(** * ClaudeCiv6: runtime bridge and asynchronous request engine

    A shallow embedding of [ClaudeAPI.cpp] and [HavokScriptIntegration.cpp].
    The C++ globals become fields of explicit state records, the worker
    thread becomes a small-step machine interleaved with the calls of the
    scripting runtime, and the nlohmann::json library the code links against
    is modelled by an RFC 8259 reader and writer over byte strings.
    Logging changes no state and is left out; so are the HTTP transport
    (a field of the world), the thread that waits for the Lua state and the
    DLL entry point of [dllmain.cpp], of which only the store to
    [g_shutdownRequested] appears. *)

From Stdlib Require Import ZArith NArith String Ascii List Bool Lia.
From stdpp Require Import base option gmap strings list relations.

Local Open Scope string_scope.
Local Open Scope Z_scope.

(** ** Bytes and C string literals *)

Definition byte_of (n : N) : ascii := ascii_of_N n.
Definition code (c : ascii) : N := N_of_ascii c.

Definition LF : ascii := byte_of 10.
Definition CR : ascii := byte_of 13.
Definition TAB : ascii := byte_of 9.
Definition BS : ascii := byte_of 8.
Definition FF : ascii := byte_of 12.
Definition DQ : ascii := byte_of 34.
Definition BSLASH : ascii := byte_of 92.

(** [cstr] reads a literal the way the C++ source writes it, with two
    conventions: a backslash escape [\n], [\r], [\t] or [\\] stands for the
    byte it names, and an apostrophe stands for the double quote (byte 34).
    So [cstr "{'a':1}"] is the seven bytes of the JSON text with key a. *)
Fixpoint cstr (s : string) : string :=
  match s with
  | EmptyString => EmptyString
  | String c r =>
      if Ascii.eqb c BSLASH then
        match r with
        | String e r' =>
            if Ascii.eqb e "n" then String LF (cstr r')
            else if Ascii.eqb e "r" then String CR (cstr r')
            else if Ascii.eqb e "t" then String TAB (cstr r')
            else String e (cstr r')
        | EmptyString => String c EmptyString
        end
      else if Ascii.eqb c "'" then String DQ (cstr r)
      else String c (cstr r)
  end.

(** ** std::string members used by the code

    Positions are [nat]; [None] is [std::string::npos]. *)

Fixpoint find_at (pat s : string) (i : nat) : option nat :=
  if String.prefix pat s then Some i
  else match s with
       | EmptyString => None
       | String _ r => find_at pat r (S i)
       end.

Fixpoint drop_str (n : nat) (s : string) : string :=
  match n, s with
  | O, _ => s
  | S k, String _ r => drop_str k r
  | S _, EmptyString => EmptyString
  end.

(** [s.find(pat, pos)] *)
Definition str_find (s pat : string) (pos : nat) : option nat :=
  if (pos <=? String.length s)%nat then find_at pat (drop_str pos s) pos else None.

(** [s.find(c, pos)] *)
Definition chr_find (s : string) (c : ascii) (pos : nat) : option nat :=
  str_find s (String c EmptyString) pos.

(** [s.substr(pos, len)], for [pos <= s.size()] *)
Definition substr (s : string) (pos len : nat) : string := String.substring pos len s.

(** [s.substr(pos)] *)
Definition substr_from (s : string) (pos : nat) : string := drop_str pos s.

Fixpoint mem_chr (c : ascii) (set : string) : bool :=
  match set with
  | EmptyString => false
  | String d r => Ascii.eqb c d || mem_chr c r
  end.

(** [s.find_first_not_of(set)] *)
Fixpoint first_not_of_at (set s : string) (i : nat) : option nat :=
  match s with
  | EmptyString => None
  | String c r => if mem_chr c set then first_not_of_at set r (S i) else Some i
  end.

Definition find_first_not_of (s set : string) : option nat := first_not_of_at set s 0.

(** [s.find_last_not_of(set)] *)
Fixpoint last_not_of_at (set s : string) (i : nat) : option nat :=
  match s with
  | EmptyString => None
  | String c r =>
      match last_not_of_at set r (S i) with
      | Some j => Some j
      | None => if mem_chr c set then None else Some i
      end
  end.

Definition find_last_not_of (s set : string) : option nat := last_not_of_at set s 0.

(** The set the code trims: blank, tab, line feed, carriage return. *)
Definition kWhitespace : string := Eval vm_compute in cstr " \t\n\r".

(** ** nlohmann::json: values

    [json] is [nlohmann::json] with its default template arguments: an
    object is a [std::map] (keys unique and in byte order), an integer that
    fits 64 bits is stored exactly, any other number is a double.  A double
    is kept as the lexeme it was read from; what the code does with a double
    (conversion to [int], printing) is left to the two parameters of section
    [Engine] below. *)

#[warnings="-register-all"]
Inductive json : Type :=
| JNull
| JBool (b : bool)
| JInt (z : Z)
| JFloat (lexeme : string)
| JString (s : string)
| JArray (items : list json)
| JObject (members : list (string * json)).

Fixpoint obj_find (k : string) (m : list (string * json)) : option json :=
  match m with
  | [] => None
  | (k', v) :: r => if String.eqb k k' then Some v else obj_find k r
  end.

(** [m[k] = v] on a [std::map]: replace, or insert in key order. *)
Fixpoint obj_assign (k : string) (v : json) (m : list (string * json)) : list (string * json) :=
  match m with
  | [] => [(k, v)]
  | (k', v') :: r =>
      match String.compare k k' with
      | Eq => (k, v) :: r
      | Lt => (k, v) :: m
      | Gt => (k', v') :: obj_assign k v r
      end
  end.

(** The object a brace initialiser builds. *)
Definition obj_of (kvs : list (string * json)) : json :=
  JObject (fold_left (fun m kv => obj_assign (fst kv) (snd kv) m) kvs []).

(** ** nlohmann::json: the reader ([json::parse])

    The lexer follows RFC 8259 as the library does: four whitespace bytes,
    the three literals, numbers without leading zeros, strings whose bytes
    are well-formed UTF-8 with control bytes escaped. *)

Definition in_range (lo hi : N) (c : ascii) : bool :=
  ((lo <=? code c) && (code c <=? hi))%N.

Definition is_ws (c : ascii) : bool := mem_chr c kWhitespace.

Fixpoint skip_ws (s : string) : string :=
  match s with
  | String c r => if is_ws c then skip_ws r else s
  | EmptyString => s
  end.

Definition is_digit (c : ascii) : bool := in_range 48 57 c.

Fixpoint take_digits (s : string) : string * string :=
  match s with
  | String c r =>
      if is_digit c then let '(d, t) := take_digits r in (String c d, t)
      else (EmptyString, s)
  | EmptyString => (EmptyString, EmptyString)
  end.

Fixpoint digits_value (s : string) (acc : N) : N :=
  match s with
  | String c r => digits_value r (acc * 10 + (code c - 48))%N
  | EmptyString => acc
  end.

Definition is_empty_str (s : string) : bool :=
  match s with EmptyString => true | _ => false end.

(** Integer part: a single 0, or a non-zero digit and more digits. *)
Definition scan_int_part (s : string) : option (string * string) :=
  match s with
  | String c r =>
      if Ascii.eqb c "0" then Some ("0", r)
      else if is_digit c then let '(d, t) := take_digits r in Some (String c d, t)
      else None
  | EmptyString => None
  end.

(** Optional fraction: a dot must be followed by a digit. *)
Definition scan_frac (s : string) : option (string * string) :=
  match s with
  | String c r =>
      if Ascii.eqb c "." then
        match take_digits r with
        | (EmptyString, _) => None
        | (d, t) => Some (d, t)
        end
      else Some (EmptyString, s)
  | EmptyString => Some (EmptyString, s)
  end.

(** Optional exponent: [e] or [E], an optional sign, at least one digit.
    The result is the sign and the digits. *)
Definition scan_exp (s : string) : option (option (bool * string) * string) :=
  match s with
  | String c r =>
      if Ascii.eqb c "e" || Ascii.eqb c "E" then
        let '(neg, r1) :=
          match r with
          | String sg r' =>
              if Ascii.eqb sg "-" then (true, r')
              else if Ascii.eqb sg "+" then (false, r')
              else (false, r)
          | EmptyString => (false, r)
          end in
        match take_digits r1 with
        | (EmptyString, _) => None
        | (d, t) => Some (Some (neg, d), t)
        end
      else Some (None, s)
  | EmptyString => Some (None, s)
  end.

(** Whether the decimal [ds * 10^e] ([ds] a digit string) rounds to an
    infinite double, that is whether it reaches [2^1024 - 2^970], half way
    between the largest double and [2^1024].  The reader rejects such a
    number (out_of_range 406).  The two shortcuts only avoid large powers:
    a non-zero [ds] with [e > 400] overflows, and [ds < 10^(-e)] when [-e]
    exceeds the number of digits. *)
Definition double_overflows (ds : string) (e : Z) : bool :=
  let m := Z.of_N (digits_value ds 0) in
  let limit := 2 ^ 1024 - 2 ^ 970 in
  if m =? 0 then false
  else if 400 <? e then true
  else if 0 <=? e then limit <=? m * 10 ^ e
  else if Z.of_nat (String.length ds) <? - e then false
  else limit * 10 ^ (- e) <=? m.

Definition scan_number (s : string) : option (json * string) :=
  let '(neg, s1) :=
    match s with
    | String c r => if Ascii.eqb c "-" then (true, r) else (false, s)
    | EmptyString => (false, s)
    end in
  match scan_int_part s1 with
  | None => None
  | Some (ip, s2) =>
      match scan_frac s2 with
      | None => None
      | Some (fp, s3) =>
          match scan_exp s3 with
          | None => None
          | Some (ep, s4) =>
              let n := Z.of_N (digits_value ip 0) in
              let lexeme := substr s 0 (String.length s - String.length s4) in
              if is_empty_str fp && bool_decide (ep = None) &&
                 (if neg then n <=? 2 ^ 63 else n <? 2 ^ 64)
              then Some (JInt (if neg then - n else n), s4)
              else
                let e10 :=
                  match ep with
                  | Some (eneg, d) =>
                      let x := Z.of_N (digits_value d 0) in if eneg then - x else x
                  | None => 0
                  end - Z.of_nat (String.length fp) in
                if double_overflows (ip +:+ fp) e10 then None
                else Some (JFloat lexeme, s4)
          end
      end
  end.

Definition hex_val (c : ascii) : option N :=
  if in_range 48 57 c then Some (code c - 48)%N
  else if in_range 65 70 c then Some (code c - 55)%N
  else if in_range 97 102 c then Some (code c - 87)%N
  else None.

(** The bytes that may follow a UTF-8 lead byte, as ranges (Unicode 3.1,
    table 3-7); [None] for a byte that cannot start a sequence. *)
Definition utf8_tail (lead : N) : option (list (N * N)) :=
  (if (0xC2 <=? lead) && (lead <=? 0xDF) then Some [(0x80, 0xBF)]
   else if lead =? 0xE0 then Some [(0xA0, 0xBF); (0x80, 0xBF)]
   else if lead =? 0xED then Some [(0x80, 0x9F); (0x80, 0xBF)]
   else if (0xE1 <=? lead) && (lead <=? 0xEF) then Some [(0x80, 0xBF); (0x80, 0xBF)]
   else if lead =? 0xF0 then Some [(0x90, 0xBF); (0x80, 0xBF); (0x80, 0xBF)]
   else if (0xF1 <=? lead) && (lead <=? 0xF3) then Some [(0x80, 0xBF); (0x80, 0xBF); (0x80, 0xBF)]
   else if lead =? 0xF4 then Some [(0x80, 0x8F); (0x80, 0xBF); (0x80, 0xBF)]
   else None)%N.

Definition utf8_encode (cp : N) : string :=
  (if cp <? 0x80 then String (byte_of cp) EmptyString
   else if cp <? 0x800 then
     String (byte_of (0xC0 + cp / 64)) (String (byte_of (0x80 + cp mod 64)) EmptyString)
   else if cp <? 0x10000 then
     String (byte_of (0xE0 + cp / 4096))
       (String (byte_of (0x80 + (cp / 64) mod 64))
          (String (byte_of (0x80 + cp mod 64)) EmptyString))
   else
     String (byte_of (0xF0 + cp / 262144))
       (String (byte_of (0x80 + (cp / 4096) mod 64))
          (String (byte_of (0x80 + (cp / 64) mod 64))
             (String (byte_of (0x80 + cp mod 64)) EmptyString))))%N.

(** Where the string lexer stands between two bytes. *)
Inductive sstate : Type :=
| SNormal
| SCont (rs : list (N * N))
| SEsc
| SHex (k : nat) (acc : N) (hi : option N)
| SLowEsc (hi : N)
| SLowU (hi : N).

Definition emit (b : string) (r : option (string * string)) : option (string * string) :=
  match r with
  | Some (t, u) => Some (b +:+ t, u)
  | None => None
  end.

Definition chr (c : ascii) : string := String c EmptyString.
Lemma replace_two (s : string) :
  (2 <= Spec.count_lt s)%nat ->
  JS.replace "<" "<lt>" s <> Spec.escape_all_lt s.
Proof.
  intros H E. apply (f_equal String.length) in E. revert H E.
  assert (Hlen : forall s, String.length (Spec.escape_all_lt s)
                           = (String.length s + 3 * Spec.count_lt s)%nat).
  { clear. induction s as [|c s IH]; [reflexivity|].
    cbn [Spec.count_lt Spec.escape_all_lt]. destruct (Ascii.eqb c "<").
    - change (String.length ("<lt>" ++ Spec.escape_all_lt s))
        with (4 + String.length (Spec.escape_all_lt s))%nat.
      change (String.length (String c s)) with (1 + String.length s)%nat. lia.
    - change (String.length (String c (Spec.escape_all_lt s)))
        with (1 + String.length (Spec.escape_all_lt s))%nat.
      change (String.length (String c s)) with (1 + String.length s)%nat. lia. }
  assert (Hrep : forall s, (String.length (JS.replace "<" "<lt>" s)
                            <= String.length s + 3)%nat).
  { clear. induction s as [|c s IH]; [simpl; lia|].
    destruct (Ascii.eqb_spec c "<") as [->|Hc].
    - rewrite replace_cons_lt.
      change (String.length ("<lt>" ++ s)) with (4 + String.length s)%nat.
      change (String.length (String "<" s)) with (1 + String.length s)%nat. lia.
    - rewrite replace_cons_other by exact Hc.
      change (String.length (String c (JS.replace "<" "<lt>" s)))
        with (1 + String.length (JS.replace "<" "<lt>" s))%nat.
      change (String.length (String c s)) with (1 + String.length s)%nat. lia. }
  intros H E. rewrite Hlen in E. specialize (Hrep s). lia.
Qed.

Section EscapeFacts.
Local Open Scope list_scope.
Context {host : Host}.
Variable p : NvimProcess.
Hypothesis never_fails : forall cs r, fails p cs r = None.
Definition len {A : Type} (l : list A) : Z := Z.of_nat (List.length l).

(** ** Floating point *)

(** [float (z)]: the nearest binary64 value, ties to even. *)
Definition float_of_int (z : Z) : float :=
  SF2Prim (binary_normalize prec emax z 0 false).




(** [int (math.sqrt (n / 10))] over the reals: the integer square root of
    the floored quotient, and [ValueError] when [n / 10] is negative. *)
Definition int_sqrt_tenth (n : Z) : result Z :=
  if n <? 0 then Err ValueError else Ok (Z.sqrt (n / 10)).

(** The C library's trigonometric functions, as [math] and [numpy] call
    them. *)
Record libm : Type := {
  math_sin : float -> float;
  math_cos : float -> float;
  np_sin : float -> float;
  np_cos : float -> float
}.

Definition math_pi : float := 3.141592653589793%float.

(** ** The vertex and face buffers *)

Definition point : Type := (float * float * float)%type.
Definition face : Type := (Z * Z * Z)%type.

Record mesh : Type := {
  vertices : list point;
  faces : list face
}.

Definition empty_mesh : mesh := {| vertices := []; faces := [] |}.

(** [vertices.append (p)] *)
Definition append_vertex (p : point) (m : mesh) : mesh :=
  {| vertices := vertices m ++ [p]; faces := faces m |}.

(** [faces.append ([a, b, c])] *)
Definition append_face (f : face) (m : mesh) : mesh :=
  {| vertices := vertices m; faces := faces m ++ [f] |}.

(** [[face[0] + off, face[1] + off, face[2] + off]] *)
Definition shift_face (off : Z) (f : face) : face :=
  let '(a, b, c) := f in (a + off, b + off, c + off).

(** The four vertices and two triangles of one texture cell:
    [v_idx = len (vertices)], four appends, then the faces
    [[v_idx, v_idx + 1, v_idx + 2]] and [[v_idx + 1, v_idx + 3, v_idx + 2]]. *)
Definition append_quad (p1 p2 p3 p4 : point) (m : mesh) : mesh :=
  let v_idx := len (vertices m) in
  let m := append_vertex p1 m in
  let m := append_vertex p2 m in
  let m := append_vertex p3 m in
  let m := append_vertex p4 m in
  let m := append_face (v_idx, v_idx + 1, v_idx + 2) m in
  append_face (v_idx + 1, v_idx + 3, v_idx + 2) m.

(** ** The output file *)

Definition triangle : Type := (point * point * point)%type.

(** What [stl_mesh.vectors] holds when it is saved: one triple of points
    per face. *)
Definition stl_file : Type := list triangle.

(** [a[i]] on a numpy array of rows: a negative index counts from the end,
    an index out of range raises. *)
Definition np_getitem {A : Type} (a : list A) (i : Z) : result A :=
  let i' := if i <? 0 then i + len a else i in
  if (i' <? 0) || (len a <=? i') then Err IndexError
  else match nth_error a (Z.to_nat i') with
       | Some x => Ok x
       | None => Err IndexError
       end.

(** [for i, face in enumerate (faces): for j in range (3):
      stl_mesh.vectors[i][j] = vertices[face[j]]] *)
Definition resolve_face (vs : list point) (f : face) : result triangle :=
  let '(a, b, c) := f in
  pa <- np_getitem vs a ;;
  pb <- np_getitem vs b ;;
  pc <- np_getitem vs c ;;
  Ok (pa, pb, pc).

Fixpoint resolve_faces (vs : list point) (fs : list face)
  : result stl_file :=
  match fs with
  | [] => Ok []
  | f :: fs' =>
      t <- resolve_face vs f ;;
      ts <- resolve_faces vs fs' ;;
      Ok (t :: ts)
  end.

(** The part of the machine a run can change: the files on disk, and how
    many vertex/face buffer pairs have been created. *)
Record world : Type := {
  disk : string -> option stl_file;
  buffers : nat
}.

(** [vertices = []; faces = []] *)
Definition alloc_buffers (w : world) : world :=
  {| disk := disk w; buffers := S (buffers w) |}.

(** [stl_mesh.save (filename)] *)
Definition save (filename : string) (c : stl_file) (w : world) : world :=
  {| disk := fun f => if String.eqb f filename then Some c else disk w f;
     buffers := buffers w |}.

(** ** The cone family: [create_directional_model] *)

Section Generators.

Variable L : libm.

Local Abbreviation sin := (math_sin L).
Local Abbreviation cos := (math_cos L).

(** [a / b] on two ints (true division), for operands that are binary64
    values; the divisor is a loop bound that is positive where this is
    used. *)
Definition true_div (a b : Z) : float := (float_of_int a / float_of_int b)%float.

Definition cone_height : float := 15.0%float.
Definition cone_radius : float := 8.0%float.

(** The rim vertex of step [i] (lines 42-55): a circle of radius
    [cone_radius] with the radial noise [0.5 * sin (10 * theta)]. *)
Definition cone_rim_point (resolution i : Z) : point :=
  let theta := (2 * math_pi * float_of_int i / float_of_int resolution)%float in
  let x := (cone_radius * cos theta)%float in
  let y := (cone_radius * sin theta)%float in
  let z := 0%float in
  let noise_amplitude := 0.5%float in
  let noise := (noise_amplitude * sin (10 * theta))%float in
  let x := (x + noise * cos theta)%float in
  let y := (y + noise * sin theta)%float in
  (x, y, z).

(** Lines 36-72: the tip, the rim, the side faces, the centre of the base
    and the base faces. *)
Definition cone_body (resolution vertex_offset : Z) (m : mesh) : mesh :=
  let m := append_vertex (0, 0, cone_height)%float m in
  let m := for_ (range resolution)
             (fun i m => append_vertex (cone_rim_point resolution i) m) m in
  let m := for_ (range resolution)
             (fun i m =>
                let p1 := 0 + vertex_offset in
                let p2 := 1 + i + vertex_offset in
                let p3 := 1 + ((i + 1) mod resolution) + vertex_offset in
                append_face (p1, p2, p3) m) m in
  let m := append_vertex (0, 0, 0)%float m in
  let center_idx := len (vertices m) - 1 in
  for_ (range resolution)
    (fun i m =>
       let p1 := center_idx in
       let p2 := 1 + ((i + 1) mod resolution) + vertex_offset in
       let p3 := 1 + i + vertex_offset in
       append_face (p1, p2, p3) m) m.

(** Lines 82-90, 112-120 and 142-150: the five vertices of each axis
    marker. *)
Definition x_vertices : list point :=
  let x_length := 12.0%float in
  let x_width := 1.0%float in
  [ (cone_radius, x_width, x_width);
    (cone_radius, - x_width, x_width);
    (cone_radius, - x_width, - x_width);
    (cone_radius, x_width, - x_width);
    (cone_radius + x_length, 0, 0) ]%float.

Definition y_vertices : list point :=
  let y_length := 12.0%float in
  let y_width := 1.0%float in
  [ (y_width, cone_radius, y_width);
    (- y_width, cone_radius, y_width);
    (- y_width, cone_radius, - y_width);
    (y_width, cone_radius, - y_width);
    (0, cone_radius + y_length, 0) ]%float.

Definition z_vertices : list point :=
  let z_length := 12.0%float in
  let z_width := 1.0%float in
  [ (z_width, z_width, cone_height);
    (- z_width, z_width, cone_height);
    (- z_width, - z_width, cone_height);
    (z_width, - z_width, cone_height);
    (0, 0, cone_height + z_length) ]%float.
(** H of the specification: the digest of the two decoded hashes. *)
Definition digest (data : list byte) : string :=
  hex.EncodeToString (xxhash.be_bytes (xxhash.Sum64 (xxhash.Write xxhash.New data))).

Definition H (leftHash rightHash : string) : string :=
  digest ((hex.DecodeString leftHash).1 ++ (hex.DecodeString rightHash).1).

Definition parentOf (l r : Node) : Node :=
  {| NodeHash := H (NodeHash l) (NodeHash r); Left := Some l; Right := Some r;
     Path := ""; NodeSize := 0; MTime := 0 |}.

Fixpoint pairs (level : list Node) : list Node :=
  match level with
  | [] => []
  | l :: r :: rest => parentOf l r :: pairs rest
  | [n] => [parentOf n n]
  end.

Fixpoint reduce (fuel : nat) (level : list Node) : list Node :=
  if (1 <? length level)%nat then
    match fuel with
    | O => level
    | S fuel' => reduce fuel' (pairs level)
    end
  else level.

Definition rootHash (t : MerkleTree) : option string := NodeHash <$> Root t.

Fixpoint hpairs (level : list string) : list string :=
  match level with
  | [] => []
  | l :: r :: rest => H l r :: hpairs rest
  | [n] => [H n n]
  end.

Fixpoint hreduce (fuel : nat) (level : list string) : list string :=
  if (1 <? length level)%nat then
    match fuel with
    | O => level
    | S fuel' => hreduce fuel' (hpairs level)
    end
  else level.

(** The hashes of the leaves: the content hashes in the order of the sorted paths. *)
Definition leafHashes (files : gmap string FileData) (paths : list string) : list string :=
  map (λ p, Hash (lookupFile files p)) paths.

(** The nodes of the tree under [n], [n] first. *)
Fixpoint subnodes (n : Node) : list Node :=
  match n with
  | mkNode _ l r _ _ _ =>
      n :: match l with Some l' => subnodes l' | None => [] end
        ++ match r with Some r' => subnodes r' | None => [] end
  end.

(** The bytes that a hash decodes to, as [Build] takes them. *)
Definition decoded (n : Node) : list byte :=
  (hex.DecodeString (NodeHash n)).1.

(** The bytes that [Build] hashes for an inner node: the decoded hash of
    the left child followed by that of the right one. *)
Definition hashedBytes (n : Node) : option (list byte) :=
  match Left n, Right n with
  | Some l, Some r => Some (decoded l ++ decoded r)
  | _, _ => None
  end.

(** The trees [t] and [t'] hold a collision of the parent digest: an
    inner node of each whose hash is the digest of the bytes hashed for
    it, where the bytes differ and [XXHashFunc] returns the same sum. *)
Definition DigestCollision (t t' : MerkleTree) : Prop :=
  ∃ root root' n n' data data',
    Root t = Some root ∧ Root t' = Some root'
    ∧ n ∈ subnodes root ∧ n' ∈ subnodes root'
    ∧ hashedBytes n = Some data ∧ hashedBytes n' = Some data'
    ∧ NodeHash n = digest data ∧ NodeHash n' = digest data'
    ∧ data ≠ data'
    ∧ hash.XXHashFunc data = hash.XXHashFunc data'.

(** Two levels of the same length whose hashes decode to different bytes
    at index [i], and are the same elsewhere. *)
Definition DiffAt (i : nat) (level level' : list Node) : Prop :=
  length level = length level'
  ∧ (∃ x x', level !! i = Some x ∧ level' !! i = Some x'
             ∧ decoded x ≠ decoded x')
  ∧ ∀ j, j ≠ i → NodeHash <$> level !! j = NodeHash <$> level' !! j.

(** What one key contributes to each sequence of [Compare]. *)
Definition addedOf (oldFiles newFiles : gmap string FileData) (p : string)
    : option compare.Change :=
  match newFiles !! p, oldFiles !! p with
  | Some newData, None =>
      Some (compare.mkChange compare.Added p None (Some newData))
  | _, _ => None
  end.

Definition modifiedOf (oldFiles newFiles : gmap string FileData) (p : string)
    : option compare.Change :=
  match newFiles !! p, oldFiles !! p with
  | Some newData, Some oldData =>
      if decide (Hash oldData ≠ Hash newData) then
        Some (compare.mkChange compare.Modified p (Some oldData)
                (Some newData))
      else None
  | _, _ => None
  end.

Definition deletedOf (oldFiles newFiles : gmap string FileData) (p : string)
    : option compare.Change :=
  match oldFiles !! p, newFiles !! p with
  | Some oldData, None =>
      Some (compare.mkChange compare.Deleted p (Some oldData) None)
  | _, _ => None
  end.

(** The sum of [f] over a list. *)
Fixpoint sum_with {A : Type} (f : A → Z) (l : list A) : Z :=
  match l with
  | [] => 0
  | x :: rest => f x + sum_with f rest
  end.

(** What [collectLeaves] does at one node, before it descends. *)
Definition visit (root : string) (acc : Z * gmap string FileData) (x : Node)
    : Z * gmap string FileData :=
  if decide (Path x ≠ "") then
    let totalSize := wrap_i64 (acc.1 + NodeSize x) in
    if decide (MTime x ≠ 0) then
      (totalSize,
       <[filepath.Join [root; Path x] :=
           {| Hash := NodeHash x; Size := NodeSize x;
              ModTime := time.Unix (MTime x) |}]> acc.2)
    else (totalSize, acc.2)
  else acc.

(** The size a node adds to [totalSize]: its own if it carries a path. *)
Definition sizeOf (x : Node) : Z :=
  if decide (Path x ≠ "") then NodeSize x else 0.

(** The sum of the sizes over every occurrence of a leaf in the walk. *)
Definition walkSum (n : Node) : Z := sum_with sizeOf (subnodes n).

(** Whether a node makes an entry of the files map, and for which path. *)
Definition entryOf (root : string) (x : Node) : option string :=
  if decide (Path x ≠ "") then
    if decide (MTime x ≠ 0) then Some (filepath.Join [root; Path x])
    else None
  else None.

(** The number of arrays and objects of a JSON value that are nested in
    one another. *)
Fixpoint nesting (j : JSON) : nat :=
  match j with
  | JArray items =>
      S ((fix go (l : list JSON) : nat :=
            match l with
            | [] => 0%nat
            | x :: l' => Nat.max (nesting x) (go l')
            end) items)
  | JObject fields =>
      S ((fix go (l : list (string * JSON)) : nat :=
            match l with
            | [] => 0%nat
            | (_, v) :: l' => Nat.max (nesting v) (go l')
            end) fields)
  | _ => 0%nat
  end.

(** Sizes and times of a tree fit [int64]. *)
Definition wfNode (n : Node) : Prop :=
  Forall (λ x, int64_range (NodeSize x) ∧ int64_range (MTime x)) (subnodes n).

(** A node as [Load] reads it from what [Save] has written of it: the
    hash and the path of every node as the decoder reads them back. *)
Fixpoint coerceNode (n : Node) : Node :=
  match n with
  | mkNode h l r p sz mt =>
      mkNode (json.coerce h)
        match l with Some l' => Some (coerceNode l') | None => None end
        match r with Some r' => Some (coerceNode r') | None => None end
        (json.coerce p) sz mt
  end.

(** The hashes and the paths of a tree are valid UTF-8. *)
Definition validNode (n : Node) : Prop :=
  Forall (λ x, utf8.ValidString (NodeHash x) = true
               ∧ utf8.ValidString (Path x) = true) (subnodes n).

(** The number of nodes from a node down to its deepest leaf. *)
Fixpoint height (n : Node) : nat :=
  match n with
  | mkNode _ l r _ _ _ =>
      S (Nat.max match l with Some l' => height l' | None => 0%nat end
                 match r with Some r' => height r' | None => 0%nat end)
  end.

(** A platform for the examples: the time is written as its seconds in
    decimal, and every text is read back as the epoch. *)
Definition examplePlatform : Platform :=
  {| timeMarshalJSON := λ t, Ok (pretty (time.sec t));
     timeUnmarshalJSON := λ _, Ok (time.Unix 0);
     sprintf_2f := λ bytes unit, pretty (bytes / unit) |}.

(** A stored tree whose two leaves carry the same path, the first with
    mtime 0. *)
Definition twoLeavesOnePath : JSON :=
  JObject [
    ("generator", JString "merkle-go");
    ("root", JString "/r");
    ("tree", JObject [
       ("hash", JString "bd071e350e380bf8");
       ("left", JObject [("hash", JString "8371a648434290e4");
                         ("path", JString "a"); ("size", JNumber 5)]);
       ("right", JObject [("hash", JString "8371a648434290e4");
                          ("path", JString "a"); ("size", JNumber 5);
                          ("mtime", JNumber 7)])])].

### TRY IT:
The lines above, from the start of the records through the one containing "else String e (cstr r')", are to be printed exactly, and nothing else is to be included.

### PROBLEM SOLUTION:
(** * ClaudeCiv6: runtime bridge and asynchronous request engine

    A shallow embedding of [ClaudeAPI.cpp] and [HavokScriptIntegration.cpp].
    The C++ globals become fields of explicit state records, the worker
    thread becomes a small-step machine interleaved with the calls of the
    scripting runtime, and the nlohmann::json library the code links against
    is modelled by an RFC 8259 reader and writer over byte strings.
    Logging changes no state and is left out; so are the HTTP transport
    (a field of the world), the thread that waits for the Lua state and the
    DLL entry point of [dllmain.cpp], of which only the store to
    [g_shutdownRequested] appears. *)

From Stdlib Require Import ZArith NArith String Ascii List Bool Lia.
From stdpp Require Import base option gmap strings list relations.

Local Open Scope string_scope.
Local Open Scope Z_scope.

(** ** Bytes and C string literals *)

Definition byte_of (n : N) : ascii := ascii_of_N n.
Definition code (c : ascii) : N := N_of_ascii c.

Definition LF : ascii := byte_of 10.
Definition CR : ascii := byte_of 13.
Definition TAB : ascii := byte_of 9.
Definition BS : ascii := byte_of 8.
Definition FF : ascii := byte_of 12.
Definition DQ : ascii := byte_of 34.
Definition BSLASH : ascii := byte_of 92.

(** [cstr] reads a literal the way the C++ source writes it, with two
    conventions: a backslash escape [\n], [\r], [\t] or [\\] stands for the
    byte it names, and an apostrophe stands for the double quote (byte 34).
    So [cstr "{'a':1}"] is the seven bytes of the JSON text with key a. *)
Fixpoint cstr (s : string) : string :=
  match s with
  | EmptyString => EmptyString
  | String c r =>
      if Ascii.eqb c BSLASH then
        match r with
        | String e r' =>
            if Ascii.eqb e "n" then String LF (cstr r')
            else if Ascii.eqb e "r" then String CR (cstr r')
            else if Ascii.eqb e "t" then String TAB (cstr r')
            else String e (cstr r')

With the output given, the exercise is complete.